From the Court of Salerno at the request of the Campania union of journalists in a trial of chief editor and collaborator of the newspaper “Roma” of Naples

It will be the Constitutional Court that establishes whether imprisonment for persons convicted for libel is a legitimate measure. This was decided by the court of Salerno which accepted the objection of “unconstitutionality” raised by the lawyer for the unitary union of journalists of Campania, Giancarlo Visone, in the libel trial against the chief editor of the newspaper “Roma” and a journalist, the author of an article.

According to the thesis of the trade union, shared by the judge, “even the mere abstract prediction of the possible imposition of a prison sentence in the event of libel would imply an excessive limitation of the conventionally and constitutionally protected right of freedom of expression of thought and reporting of a journalist, incompatible with Article 10 of the ECHR (European Convention on Human Rights)”.

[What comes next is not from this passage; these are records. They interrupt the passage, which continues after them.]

(** X5. An image of width 0 makes line 57 divide by zero: [normalize]
    raises ZeroDivisionError after the first warning, and an image of
    height 0 that is not 512 wide is refused by [resize]. *)
Theorem normalize_degenerate (im : Image.t) (w : world) :
  (fst (Image.size im) = 0 ->
   normalize im w = (Raise ZeroDivisionError, emit (Printed warning_width) w)) /\
  (snd (Image.size im) = 0 -> fst (Image.size im) <> 512 ->
   0 < fst (Image.size im) < 2 ^ 31 ->
   normalize im w =
     (Raise (ValueError "height and width must be > 0"), emit (Printed warning_width) w)).
Proof.
  split.
  - intros Hw. rewrite normalize_other_width by lia.
    unfold scaled_size, Py.truediv. rewrite Hw. reflexivity.
  - intros Hh Hne Hw. rewrite normalize_other_width by exact Hne.
    destruct (Image.size im) as [width height] eqn:Hsz. cbn [fst snd] in *. subst height.
    rewrite scaled_size_zero_height by lia.
    rewrite resize_zero_height by (rewrite Hsz; exact Hne). reflexivity.
Qed.
End MoreNormalize.

Lemma normalize_idempotent_witness :
  exists im' w',
    normalize (imaging := nearest_imaging) (solid "L" (1024, 64) [9]) empty_world
      = (Ok im', w') /\
    normalize (imaging := nearest_imaging) im' empty_world = (Ok im', empty_world).
Proof.
  assert (Hn : exists im' w',
             normalize (imaging := nearest_imaging) (solid "L" (1024, 64) [9]) empty_world
               = (Ok im', w')).
  { eexists _, _. vm_compute. reflexivity. }
  destruct Hn as (im' & w' & Hn). exists im', w'. split; [exact Hn|].
  apply (normalize_idempotent _ _ _ _ Hn).
Defined.

Lemma normalize_resized_height_witness :
  exists im' w',
    normalize (imaging := nearest_imaging) (solid "RGB" (49, 49) [9; 9; 9]) empty_world
      = (Ok im', w') /\
    512 * 49 / 49 - 8 <= snd (Image.size im') <= 512 * 49 / 49.
Proof.
  assert (Hn : exists im' w',
             normalize (imaging := nearest_imaging) (solid "RGB" (49, 49) [9; 9; 9])
               empty_world = (Ok im', w')).
  { eexists _, _. vm_compute. reflexivity. }
  destruct Hn as (im' & w' & Hn). exists im', w'. split; [exact Hn|].
  destruct (normalize_resized_height (imaging := nearest_imaging)
              (solid "RGB" (49, 49) [9; 9; 9]) empty_world im' w')
    as (_ & _ & Hb & _); [cbn; lia | cbn; lia | cbn; lia | exact Hn |].
  exact Hb.
Defined.


Lemma normalize_degenerate_witness :
  normalize (imaging := nearest_imaging) (solid "RGB" (0, 10) [9; 9; 9]) empty_world
    = (Raise ZeroDivisionError, emit (Printed warning_width) empty_world).
Proof.
  destruct (normalize_degenerate (imaging := nearest_imaging)
              (solid "RGB" (0, 10) [9; 9; 9]) empty_world) as (H0 & _).
  apply H0. reflexivity.
Defined.

(** ** A successful call, stage by stage *)

Section MoreInfer.
Context {imaging : Image.Imaging} {flux : FluxFillPipeline}.

Lemma load_pipeline_rng flux_path lora_path offload w r w' :
  load_pipeline flux_path lora_path offload w = (r, w') ->
  rng_tape w' = rng_tape w /\ rng_pos w' = rng_pos w.
Proof.
  unfold load_pipeline, bind, external.
  destruct (from_pretrained flux_path) as [pipe|e];
    [destruct (load_lora_weights pipe lora_path) as [pipe'|e]; [destruct offload|]|];
    intros [= <- <-]; split; reflexivity.
Qed.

According to the union’s thesis, imprisonment for journalists, provided for in article 13 of the press law and article 595, paragraph three, of the penal code (libel in print), would violate articles 3, 21, 25 and 27, as well as Article 117 paragraph 1 of the Constitution in relation to Article 10 of the European Convention on Human Rights.

The president of the FNSI, Raffaele Lorusso and Giuseppe Giulietti, and the secretary of the SUGC, Claudio Silvestri in a joint statement said, “For years we have been calling for a law from Parliament to cancel imprisonment for journalists”.

A real disgrace that no government has seriously wanted to tackle and that pushes Italy down in the rankings on press freedom. Now the Constitutional Court will decide on the legitimacy of imprisonment.

Regardless of the judgments, however, an intervention by the legislator on this fundamental subject is increasingly urgent because it concerns the right of journalists to inform and the right of citizens to be informed. The recent condemnation of Italy by the European Court of Human Rights precisely because of the presence of the prison sentence for the offence of libel no longer gives the Parliament any alibi”.